→ **YOUR ASSIGNMENT**
Nothing outside the range below should be printed. Output exactly the lines from the line with "Section rule_runs." to the line with "forallb (λ p, 0", both included.

→ **Stored dataset items**
==================================================
(* ===== verification/RuleRuns.v ===== *)
(** * A recursive query on concrete data

    The transitive closure of an attribute, in the model of the dataflow
    interface: the rounds of its rule reach a fixed point. *)
From Stdlib Require Import ZArith NArith Lia.
From stdpp Require Import base strings numbers sets gmap fin_maps list.
From S2P Require Import Prelude Timestamps Values Bindings HectorPlan Sessions Weighted.
From S2P Require Import Dataflow Domains Relations RelationTheorems PlanOps JoinTheorems Plans.
From S2P Require Import Assignments PlanReference PlanStages PlanSemantics PlanRuns Rules RuleTheorems RuleSemantics.

Section rule_runs.
#[local] Existing Instances extern_model diff_model trace_model timely_model set_iteration_model.

(** Small sums of non-negative weights do not overflow. *)
Definition small_weights {D} (l : wlist D) : bool :=
  forallb (λ p, 0 <=? p.2)%Z l && (sumZ l.*2 <? 2 ^ 63)%Z.

Lemma small_weights_nonnegative (l : wlist Assignment) : small_weights l = true → nonnegative l.
Proof.
  unfold small_weights. intros [Hpos Hsum]%andb_true_iff m. rewrite forallb_forall in Hpos.
  assert (0 ≤ wsum (indicator m) l ≤ sumZ l.*2)%Z as Hb.
  { clear Hsum. induction l as [|[x w] l IH]; [done|].
    assert (0 ≤ w)%Z by (specialize (Hpos (x, w)); simpl in Hpos; apply Z.leb_le, Hpos; by left).
    assert (0 ≤ wsum (indicator m) l ≤ sumZ l.*2)%Z by (apply IH; intros y Hy; apply Hpos; by right).
    rewrite wsum_cons. csimpl. unfold indicator at 1 3. unfold sumZ in *. simpl. case_decide; lia. }
  unfold wt. rewrite wrap_i64_id; [lia|]. unfold in_i64. apply Z.ltb_lt in Hsum. lia.
Qed.

Definition edges : wlist (Value * Value) := [((VEid 1, VEid 2), 1%Z); ((VEid 2, VEid 3), 1%Z)].

(** [?x ?y] where an edge, or an edge and a path, lead from [?x] to [?y]. *)
Definition path : Rule :=
  Rule_named "path" (PUnion (mkUnion [1; 2]%N
    [PMatchA 1 "edge" 2;
     PProject (mkProject [1; 2]%N
       (PJoin (mkJoin [3%N] (PMatchA 1 "edge" 3) (PNameExpr [3; 2]%N "path"))))])).

Definition graph : Domain N Rule :=
  set_rules (domain (collection_as_singleton_domain (T := N) (Ret edges) [0%N] "edge"))
    {[ "path" := path ]}.

Lemma graph_named : rules_named graph.
Proof.
  intros n r. unfold graph. cbn [rules set_rules]. rewrite lookup_singleton_Some. by intros [<- <-].
Qed.

Lemma path_collected : collect_dependencies graph ["path"] = Ret (Ok [path]).
Proof. vm_refl. Qed.

Lemma edge_usable : attribute_usable graph "edge".
Proof. exists edges. vm_refl. Qed.

(** What is left to check for the contents of a round. *)
Definition round_check (named : gmap Aid (nat * wlist (list Value))) : bool :=
  bool_decide (fst <$> (named !! "path") = Some 2) &&
  small_weights (concat ((λ c, wmap (restrict [1; 2]%N) (reference_in graph named c)) <$>
    match r_plan path with PUnion p => un_plans p | _ => [] end)).

Lemma path_ok named : round_check named = true → rule_ok false graph named (r_plan path).
Proof.
  unfold round_check. intros [Hn Hu]%andb_true_iff. split; [|done]. split; [by apply NoDup_pair|].
  split; [|by apply small_weights_nonnegative]. cbn [un_plans foldr path r_plan Rule_named un_variables].
  assert (NoDup [1; 2]%N) as Hnd by (by apply NoDup_pair).
  split; [split; [split; [done|exact edge_usable]|split; [done|split; [|set_solver]]]|].
  { cbn [bound]. set_solver. }
  split; [|done]. split; [|split; [done|split; [|done]]].
  2: { cbn [bound jn_left_plan jn_right_plan]. set_solver. }
  split; [|split; [done|split; [|done]]].
  2: { cbn [bound jn_left_plan jn_right_plan]. set_solver. }
  cbn [plan_ok jn_left_plan jn_right_plan jn_variables bound pj_plan]. split_and!; try done.
  - exact edge_usable.
  - by apply NoDup_pair.
  - case_bool_decide as Hpath; [|done]. destruct (named !! "path") as [[k l]|]; simplify_eq/=. by exists l.
  - apply NoDup_singleton.
Qed.

Lemma program_ok_checked n :
  forallb (λ i, round_check (naive false graph (program_of [path]) i)) (seq 0 (S n)) = true →
  ∀ i, i ≤ n → program_ok false graph (program_of [path]) (naive false graph (program_of [path]) i).
Proof.
  intros Hall i Hi name p Hp. rewrite forallb_forall in Hall.
  change (program_of [path]) with [("path", r_plan path)] in Hp.
  apply list_elem_of_singleton in Hp as [= -> ->]. apply path_ok, Hall, in_seq. lia.
Qed.

Lemma rounds_checked :
  forallb (λ i, round_check (naive false graph (program_of [path]) i)) (seq 0 3) = true.
Proof. vm_refl. Qed.

Lemma path_stable :
  same_contents (naive false graph (program_of [path]) 3) (naive false graph (program_of [path]) 2).
Proof.
  assert (naive false graph (program_of [path]) 3 = naive false graph (program_of [path]) 2) as Heq by vm_refl.
  by rewrite Heq.
Qed.

Lemma path_1_3 :
  wt (rule_contents (naive false graph (program_of [path]) 2) "path") [VEid 1; VEid 3] = 1%Z.
Proof. vm_refl. Qed.

Lemma implement_rounds_witness :
  ∃ left h, implement false no_delta_join graph "path" = Ret (Ok ({["path" := left]}, h)) ∧
    ∃ c l, left 2 = Some c ∧ run c = Ret l ∧ wt l [VEid 1; VEid 3] = 1%Z.
Proof.
  destruct (implement_rounds no_delta_join false graph "path" [path] 2 graph_named path_collected
    (program_ok_checked 2 rounds_checked)) as (left & h & Hi & Hrounds).
  exists left, h. split; [exact Hi|]. destruct (Hrounds 2) as (c & l & Hc & Hl & Hw); [lia|].
  exists c, l. split; [exact Hc|]. split; [exact Hl|]. rewrite Hw. exact path_1_3.
Defined.

Lemma implement_fixpoint_witness :
  ∃ left h, implement false no_delta_join graph "path" = Ret (Ok ({["path" := left]}, h)) ∧
    ∀ i, 2 ≤ i → ∃ c l, left i = Some c ∧ run c = Ret l ∧ wt l [VEid 1; VEid 3] = 1%Z.
Proof.
  destruct (implement_fixpoint no_delta_join false graph "path" [path] 2 graph_named path_collected
    (program_ok_checked 2 rounds_checked) path_stable) as [(left & h & Hi & Hrounds) _].
  exists left, h. split; [exact Hi|]. intros i Hle. destruct (Hrounds i Hle) as (c & l & Hc & Hl & Hw).
  exists c, l. split; [exact Hc|]. split; [exact Hl|]. rewrite Hw. exact path_1_3.
Defined.

Lemma collect_dependencies_spec_witness :
  ∃ result, collect_dependencies graph ["path"] = Ret result ∧
    match result with
    | Ok all => ∀ n, n ∈ r_name <$> all ↔ needed graph ["path"] n
    | Err _ => False
    end.
Proof.
  destruct (collect_dependencies_spec graph ["path"] graph_named) as (result & Hr & Hspec).
  exists result. split; [exact Hr|]. rewrite path_collected in Hr. injection Hr as <-. apply Hspec.
Defined.

(** A rule the optimizer implements. *)
Definition edge_rule : Rule := Rule_named "edges" (PMatchA 1 "edge" 2).
Definition edge_graph : Domain N Rule := set_rules graph {[ "edges" := edge_rule ]}.

Lemma edge_graph_named : rules_named edge_graph.
Proof.
  intros n r. unfold edge_graph. cbn [rules set_rules]. rewrite lookup_singleton_Some. by intros [<- <-].
Qed.

Lemma edges_implemented :
  match implement_neu false no_delta_join edge_graph "edges" SYM with
  | Ret (Ok _, _) => true
  | _ => false
  end = true.
Proof. vm_refl. Qed.

Lemma implement_neu_single_witness :
  ∃ r, collect_dependencies edge_graph ["edges"] = Ret (Ok [r]) ∧ r_name r = "edges".
Proof.
  destruct (implement_neu false no_delta_join edge_graph "edges" SYM) as [[[res|e] s]|m] eqn:Hi.
  - exact (implement_neu_single no_delta_join false edge_graph "edges" SYM res s edge_graph_named Hi).
  - exfalso. pose proof edges_implemented as H. rewrite Hi in H. discriminate H.
  - exfalso. pose proof edges_implemented as H. rewrite Hi in H. discriminate H.
Defined.
End rule_runs.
==================================================
→ **TASK RESULT**
Section rule_runs.
#[local] Existing Instances extern_model diff_model trace_model timely_model set_iteration_model.

(** Small sums of non-negative weights do not overflow. *)
Definition small_weights {D} (l : wlist D) : bool :=
  forallb (λ p, 0 <=? p.2)%Z l && (sumZ l.*2 <? 2 ^ 63)%Z.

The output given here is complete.